-- WHAT THE TASK REQUIRES --
Using the data that follows, give the number of lines where the string "Definition" occurs, and nothing else.

-- Stored items --
(* ===== verification/Traces.v ===== *)
(** * Traces: what the programs do to the machine, moment by moment

    [leaves] (in [Host.v]) speaks of the ledger when a computation ends.  This
    file speaks of every moment on the way.  The trace is ghost state: no
    computation reads it, so what one does inside a scope is what it does when
    started on an empty trace ([traces]), and the ledger of such a run sits on
    top of the stack it was started with ([book_all_frame]).  [incurs G] says of
    an effect that whatever debt it leaves satisfies [G]; the code is followed
    once, for an arbitrary [G]. *)

From Stdlib Require Import ZArith Lia Ascii String.
From stdpp Require Import base tactics numbers list option strings gmap.
From S2P Require Import Prelude Wire Crypto Noise HandshakeProofs Net Host Netcfg NetcfgProofs Replay Session Relay.
From S2P Require Import RelayProofs RelayRuns Programs ProgramsProofs.

(** ** The trace is ghost state *)

Section Ghost.
Context `{H : Host}.

(** What [m] does depends on the machine only, and its effects satisfy [F]. *)
Definition traces (F : effect -> Prop) {A} (m : M A) : Prop :=
  forall h, exists r h' d, Forall F d /\ forall t, m (mkWorld h t) = (r, mkWorld h' (t ++ d)).

Context (F : effect -> Prop).

Lemma traces_pure {A} (m : M A) (f : host -> outcome A * host) :
  (forall h t, m (mkWorld h t) = ((f h).1, mkWorld (f h).2 t)) -> traces F m.
Proof.
  intros Hm h. exists (f h).1, (f h).2, []. split; [constructor|]. intros t. by rewrite app_nil_r.
Qed.

Lemma traces_fails {A} (r : outcome A) : traces F (fun w => (r, w)).
Proof. by apply (traces_pure _ (fun h => (r, h))). Qed.
Lemma traces_ret {A} (a : A) : traces F (mret a).
Proof. apply (traces_fails (Ret a)). Qed.
Lemma traces_raise {A} e : traces F (raise e : M A).
Proof. apply (traces_fails (Raise e)). Qed.
Lemma traces_lift {A} (r : Res A) : traces F (lift r).
Proof. destruct r as [a|e|]; [apply (traces_fails (Ret a)) | apply (traces_fails (Raise e)) | apply (traces_fails Undefined)]. Qed.
Lemma traces_ask {A} (f : host -> A) : traces F (ask f).
Proof. by apply (traces_pure _ (fun h => (Ret (f h), h))). Qed.
Lemma traces_call {A} (f : host -> A * host) : traces F (call f).
Proof.
  apply (traces_pure _ (fun h => (Ret (f h).1, (f h).2))). intros h t. unfold call. cbn. by destruct (f h).
Qed.
Lemma traces_emit e : F e -> traces F (emit e).
Proof. intros He h. exists (Ret tt), h, [e]. by split; [constructor|]. Qed.

(** [m], and then something that depends on how it ended. *)
Lemma traces_then {A B} (m : M A) (k : outcome A -> M B) (g : M B) :
  traces F m -> (forall r, traces F (k r)) -> (forall w, g w = k (m w).1 (m w).2) -> traces F g.
Proof.
  intros Hm Hk Hg h. destruct (Hm h) as (r & h1 & d1 & F1 & E1). destruct (Hk r h1) as (r2 & h2 & d2 & F2 & E2).
  exists r2, h2, (d1 ++ d2). split; [by apply Forall_app|]. intros t. rewrite Hg, E1. cbn [fst snd].
  by rewrite E2, app_assoc.
Qed.

(** A destructor: only what it does counts. *)
Lemma traces_after {A} (d : M unit) (r : outcome A) : traces F d -> traces F (fun w => (r, (d w).2)).
Proof.
  intros Hd. apply (traces_then d (fun _ w => (r, w))); [done | intros; apply traces_fails | done].
Qed.

Lemma traces_bind {A B} (m : M A) (f : A -> M B) :
  traces F m -> (forall a, traces F (f a)) -> traces F (m ≫= f).
Proof.
  intros Hm Hf. apply (traces_then m (fun r => match r with Ret a => f a
    | Raise e => fun w => (Raise e, w) | Undefined => fun w => (Undefined, w) | Blocked => fun w => (Blocked, w) end));
    [done | intros []; [apply Hf | apply traces_fails..] |].
  intros w. unfold mbind, M_bind. by destruct (m w) as [[] w'].
Qed.

Lemma traces_scoped {A} d (m : M A) : traces F d -> traces F m -> traces F (scoped d m).
Proof.
  intros Hd Hm. apply (traces_then m (fun r w => match r with Ret _ | Raise _ => (r, (d w).2) | _ => (r, w) end));
    [done | intros []; [by apply traces_after | by apply traces_after | apply traces_fails..] |].
  intros w. unfold scoped. by destruct (m w) as [[] w'].
Qed.

Lemma traces_unless_returned {A} d (m : M A) : traces F d -> traces F m -> traces F (unless_returned d m).
Proof.
  intros Hd Hm. apply (traces_then m (fun r w => match r with Raise _ => (r, (d w).2) | _ => (r, w) end));
    [done | intros []; [apply traces_fails | by apply traces_after | apply traces_fails..] |].
  intros w. unfold unless_returned. by destruct (m w) as [[] w'].
Qed.

Lemma traces_catch {A} (m : M A) h : traces F m -> (forall e, traces F (h e)) -> traces F (try_catch m h).
Proof.
  intros Hm Hh. apply (traces_then m (fun r => match r with Raise e => h e | _ => fun w => (r, w) end));
    [done | intros []; [apply traces_fails | apply Hh | apply traces_fails..] |].
  intros w. unfold try_catch. by destruct (m w) as [[] w'].
Qed.

Lemma traces_recorded {A} e (m : M A) : traces F m -> (forall r, F (e r)) -> traces F (recorded e m).
Proof.
  intros Hm He. apply (traces_then m (fun r => match r with
    | Ret a => fun w => (r, (emit (e (Some a)) w).2) | Raise _ => fun w => (r, (emit (e None) w).2)
    | _ => fun w => (r, w) end));
    [done | intros []; [by apply traces_after, traces_emit | by apply traces_after, traces_emit | apply traces_fails..] |].
  intros w. unfold recorded. by destruct (m w) as [[] w'].
Qed.

Lemma traces_weaken (G : effect -> Prop) {A} (m : M A) : (forall e, F e -> G e) -> traces F m -> traces G m.
Proof.
  intros HG Hm h. destruct (Hm h) as (r & h' & d & Hd & E). exists r, h', d.
  split; [by eapply Forall_impl | done].
Qed.

Lemma traces_extends {A} (m : M A) w : traces F m -> w_trace w `prefix_of` w_trace (m w).2.
Proof.
  intros Hm. destruct w as [h t]. destruct (Hm h) as (r & h' & d & _ & E). rewrite E. by exists d.
Qed.

End Ghost.

(** Only the values [m] returns matter. *)
Lemma traces_bind_returns `{H : Host} (F : effect -> Prop) {A B} (m : M A) (f : A -> M B) Q :
  traces F m -> returns m Q -> (forall a, Q a -> traces F (f a)) -> traces F (m ≫= f).
Proof.
  intros Hm HQ Hf h. destruct (Hm h) as (r & h1 & d1 & F1 & E1). unfold mbind, M_bind.
  destruct r as [a|e| |]; [|eexists _, h1, d1; (split; [done|]); intros t; by rewrite E1..].
  destruct (Hf a (HQ _ _ _ (E1 [])) h1) as (r2 & h2 & d2 & F2 & E2).
  exists r2, h2, (d1 ++ d2). split; [by apply Forall_app|]. intros t. by rewrite E1, E2, app_assoc.
Qed.

(** Follows the structure of a computation. *)
Ltac ghost :=
  repeat (try assumption; match goal with
    | |- forall _, _ => intro
    | |- traces _ (mret _) => apply traces_ret
    | |- traces _ (raise _) => apply traces_raise
    | |- traces _ (ask _) => apply traces_ask
    | |- traces _ (lift _) => apply traces_lift
    | |- traces _ (call _) => apply traces_call
    | |- traces _ (mbind _ _) => apply traces_bind
    | |- traces _ (scoped _ _) => apply traces_scoped
    | |- traces _ (unless_returned _ _) => apply traces_unless_returned
    | |- traces _ (try_catch _ _) => apply traces_catch
    | |- traces _ (match ?x with _ => _ end) => destruct x
    end).

(** ** The ledger of a part, on top of a stack *)

Definition no_restore (d : debt) : Prop := match d with Restore _ _ => False | _ => True end.

Lemma pay_frame d s s' base : pay d s = Some s' -> pay d (s ++ base) = Some (s' ++ base).
Proof. destruct s as [|d' s]; [done|]. cbn. case_decide; [|done]. by intros [= <-]. Qed.

Lemma pay_frame_none path line s base :
  Forall no_restore base -> pay (Restore path line) s = None -> pay (Restore path line) (s ++ base) = None.
Proof.
  destruct s as [|d' s]; cbn [app pay]; [|by case_decide].
  destruct 1 as [|d' base Hd _]; [done|]. cbn. case_decide as E; [by rewrite <- E in Hd | done].
Qed.

Lemma covered_frame d s base : covered d s = true -> covered d (s ++ base) = true.
Proof. unfold covered. rewrite existsb_app. destruct (negb _), (existsb _ s); done. Qed.

(** The line read last in the part alone: none yet, or the same. *)
Definition sees (part whole : notes) : Prop := seen_line part = None \/ seen_line part = seen_line whole.

Lemma sees_settled part whole d d' ok : sees part whole -> sees (settled d ok part) (settled d' ok whole).
Proof. by destruct ok. Qed.

Lemma book_frame base s n e s' n' whole :
  Forall no_restore base -> sees n whole -> book (s, n) e = Some (s', n') ->
  exists whole', book (s ++ base, whole) e = Some (s' ++ base, whole') /\ sees n' whole'.
Proof.
  intros Hb Hs. destruct e; cbn [book]; try (intros [= <- <-]; by eauto).
  - destruct (pay (Close fd) s) eqn:E; [|done]. rewrite (pay_frame _ _ _ _ E). intros [= <- <-]. by eauto.
  - destruct (change tool args) as [[[] undo]|]; [| |intros [= <- <-]; by eauto].
    + destruct (negb ok); [intros [= <- <-]; by eauto|]. destruct (covered _ s) eqn:E; [|done].
      rewrite (covered_frame _ _ _ E). intros [= <- <-]. by eauto.
    + destruct (pay _ s) eqn:E; [|done]. rewrite (pay_frame _ _ _ _ E). intros [= <- <-].
      eexists. split; [reflexivity | by apply sees_settled].
  - intros [= <- <-]. eexists. split; [reflexivity|]. by right.
  - destruct (device_setting path); [intros [= <- <-]; by eauto|].
    destruct (pay _ s) eqn:E.
    { rewrite (pay_frame _ _ _ _ E). intros [= <- <-]. eexists. split; [reflexivity | by apply sees_settled]. }
    rewrite (pay_frame_none _ _ _ _ Hb E). unfold sees in *.
    destruct (seen_line n) as [[path' old]|] eqn:En.
    + destruct Hs as [Hs|Hs]; [done|]. rewrite <- Hs. destruct (negb ok).
      * intros [= <- <-]. exists whole. split; [done|]. right. congruence.
      * case_decide; [|done]. intros [= <- <-]. exists whole. split; [done|]. right. congruence.
    + destruct (negb ok); [|done]. intros [= <- <-]. exists whole.
      split; [by destruct (seen_line whole) as [[]|] | by left].
Qed.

-- TASK RESPONSE --
3